_Material for the task_:

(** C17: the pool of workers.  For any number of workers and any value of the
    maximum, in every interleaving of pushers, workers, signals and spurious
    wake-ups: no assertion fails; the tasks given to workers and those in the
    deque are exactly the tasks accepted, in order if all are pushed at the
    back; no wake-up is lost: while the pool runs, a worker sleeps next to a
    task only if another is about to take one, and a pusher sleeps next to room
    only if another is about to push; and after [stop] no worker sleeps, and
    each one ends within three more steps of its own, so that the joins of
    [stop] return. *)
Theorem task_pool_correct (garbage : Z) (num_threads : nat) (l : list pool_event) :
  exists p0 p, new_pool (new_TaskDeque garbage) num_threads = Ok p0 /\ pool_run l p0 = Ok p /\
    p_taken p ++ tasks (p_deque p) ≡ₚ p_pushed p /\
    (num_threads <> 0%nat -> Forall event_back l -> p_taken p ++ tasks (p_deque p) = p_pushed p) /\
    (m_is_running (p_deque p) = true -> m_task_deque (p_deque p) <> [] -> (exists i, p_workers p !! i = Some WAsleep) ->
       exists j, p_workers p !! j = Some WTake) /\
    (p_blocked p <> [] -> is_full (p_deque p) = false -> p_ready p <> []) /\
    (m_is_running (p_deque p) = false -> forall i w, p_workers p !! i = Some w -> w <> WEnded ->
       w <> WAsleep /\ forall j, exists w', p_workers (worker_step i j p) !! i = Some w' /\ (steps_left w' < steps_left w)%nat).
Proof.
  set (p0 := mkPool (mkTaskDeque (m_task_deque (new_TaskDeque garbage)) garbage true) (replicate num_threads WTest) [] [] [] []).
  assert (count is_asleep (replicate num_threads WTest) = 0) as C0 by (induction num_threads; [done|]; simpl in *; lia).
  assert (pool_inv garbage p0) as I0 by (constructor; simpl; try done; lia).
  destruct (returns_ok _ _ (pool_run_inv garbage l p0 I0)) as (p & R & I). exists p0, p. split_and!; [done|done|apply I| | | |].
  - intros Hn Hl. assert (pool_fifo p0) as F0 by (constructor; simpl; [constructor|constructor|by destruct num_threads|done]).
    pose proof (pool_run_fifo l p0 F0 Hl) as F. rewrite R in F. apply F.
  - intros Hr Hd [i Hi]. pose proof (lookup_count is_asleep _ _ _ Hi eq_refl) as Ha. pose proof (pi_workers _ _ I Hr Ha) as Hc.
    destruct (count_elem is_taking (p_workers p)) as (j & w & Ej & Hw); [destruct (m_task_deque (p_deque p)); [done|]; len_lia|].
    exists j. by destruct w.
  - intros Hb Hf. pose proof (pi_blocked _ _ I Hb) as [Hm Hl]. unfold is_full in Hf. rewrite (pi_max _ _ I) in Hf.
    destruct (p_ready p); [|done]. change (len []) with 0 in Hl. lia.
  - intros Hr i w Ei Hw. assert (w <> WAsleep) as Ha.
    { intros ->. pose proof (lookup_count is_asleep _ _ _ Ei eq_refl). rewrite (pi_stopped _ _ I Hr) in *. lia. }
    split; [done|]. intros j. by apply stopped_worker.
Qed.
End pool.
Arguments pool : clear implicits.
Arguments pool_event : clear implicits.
* * *
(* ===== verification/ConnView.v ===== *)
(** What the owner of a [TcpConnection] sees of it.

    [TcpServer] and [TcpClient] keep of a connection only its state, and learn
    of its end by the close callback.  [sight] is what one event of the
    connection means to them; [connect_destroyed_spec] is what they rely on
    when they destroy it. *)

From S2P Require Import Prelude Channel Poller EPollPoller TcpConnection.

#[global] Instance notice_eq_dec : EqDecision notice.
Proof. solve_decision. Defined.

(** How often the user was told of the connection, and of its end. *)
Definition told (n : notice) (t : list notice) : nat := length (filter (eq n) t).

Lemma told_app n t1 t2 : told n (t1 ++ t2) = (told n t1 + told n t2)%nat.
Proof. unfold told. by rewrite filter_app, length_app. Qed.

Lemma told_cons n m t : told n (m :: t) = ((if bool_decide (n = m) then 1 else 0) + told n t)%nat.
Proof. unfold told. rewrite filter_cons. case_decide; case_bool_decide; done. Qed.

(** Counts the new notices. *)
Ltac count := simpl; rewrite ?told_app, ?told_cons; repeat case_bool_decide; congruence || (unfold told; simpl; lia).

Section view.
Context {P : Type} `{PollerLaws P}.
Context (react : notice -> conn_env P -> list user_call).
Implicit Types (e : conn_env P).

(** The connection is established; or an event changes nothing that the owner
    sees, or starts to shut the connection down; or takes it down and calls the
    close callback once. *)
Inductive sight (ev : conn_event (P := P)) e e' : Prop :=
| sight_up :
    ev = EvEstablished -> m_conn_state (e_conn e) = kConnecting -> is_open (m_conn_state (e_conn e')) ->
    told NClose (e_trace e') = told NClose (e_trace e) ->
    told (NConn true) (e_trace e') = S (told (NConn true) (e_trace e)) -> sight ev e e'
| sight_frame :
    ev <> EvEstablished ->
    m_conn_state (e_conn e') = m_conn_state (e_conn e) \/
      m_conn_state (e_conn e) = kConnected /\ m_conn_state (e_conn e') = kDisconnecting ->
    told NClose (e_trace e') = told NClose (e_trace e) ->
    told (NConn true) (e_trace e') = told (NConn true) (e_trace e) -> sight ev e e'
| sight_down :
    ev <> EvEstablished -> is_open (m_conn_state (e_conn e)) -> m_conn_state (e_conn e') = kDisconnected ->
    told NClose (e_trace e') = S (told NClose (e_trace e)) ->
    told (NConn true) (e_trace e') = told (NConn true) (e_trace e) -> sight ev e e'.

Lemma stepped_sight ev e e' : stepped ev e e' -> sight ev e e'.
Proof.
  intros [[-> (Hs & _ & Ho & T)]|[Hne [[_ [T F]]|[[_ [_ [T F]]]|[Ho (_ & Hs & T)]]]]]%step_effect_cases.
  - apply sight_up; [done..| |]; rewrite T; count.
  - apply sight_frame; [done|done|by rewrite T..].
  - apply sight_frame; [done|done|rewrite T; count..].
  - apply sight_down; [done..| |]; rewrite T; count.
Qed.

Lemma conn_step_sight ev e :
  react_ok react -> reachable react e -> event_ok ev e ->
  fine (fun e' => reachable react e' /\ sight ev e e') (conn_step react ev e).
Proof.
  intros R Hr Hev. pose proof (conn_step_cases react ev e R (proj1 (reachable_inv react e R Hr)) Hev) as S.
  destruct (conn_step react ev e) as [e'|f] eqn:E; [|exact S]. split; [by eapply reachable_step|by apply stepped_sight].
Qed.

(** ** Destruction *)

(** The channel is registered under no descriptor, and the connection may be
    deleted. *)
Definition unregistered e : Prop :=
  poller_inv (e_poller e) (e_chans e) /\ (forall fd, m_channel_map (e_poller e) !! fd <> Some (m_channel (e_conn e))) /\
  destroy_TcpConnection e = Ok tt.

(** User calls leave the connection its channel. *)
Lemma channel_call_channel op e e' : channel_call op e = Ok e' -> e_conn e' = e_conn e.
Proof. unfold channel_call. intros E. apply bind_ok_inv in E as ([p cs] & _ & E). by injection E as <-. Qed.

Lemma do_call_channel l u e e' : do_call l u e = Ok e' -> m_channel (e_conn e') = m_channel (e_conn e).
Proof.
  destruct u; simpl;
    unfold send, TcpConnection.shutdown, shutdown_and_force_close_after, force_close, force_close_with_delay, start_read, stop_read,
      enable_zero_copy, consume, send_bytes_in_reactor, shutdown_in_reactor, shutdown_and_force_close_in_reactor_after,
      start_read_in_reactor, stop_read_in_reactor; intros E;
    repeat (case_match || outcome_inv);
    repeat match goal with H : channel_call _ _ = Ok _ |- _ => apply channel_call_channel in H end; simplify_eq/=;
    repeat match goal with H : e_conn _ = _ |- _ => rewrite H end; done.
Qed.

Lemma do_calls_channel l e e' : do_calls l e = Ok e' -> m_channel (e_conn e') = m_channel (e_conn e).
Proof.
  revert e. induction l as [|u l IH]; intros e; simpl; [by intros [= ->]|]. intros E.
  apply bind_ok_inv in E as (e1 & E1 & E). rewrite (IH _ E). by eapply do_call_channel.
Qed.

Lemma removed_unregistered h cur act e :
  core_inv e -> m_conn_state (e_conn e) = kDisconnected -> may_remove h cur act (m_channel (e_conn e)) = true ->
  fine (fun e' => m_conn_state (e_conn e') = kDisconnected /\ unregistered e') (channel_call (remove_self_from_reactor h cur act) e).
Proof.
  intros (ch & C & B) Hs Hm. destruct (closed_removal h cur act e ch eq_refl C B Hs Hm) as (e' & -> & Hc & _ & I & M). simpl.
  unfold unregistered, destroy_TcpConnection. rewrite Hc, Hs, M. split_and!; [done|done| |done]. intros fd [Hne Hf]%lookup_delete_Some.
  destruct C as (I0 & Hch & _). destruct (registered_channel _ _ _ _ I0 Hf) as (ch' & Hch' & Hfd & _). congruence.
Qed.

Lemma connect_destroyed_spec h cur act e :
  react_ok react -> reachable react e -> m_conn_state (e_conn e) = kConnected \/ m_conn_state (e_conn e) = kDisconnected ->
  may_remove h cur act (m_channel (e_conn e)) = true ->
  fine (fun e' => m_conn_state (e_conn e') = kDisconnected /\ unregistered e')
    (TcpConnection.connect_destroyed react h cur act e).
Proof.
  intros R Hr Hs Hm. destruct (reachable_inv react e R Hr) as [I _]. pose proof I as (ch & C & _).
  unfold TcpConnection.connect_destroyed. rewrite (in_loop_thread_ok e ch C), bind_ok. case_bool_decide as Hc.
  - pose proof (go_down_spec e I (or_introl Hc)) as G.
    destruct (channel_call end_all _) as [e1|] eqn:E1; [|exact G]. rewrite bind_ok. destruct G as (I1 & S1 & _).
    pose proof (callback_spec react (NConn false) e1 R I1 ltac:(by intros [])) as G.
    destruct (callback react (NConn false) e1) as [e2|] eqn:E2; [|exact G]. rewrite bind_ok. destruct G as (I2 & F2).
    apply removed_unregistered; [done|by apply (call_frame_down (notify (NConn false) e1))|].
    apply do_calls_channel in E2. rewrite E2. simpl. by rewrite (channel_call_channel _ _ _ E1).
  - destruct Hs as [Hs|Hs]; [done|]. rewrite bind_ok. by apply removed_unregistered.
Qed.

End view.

_Work instruction_: In the listing above, find the line with "apply bind_ok_inv in E as (e1" and the line with "unfold unregistered, destroy_TcpConnection."; set down exactly those two lines and every line between them, nothing more.

_Result_:
  apply bind_ok_inv in E as (e1 & E1 & E). rewrite (IH _ E). by eapply do_call_channel.
Qed.

Lemma removed_unregistered h cur act e :
  core_inv e -> m_conn_state (e_conn e) = kDisconnected -> may_remove h cur act (m_channel (e_conn e)) = true ->
  fine (fun e' => m_conn_state (e_conn e') = kDisconnected /\ unregistered e') (channel_call (remove_self_from_reactor h cur act) e).
Proof.
  intros (ch & C & B) Hs Hm. destruct (closed_removal h cur act e ch eq_refl C B Hs Hm) as (e' & -> & Hc & _ & I & M). simpl.
  unfold unregistered, destroy_TcpConnection. rewrite Hc, Hs, M. split_and!; [done|done| |done]. intros fd [Hne Hf]%lookup_delete_Some.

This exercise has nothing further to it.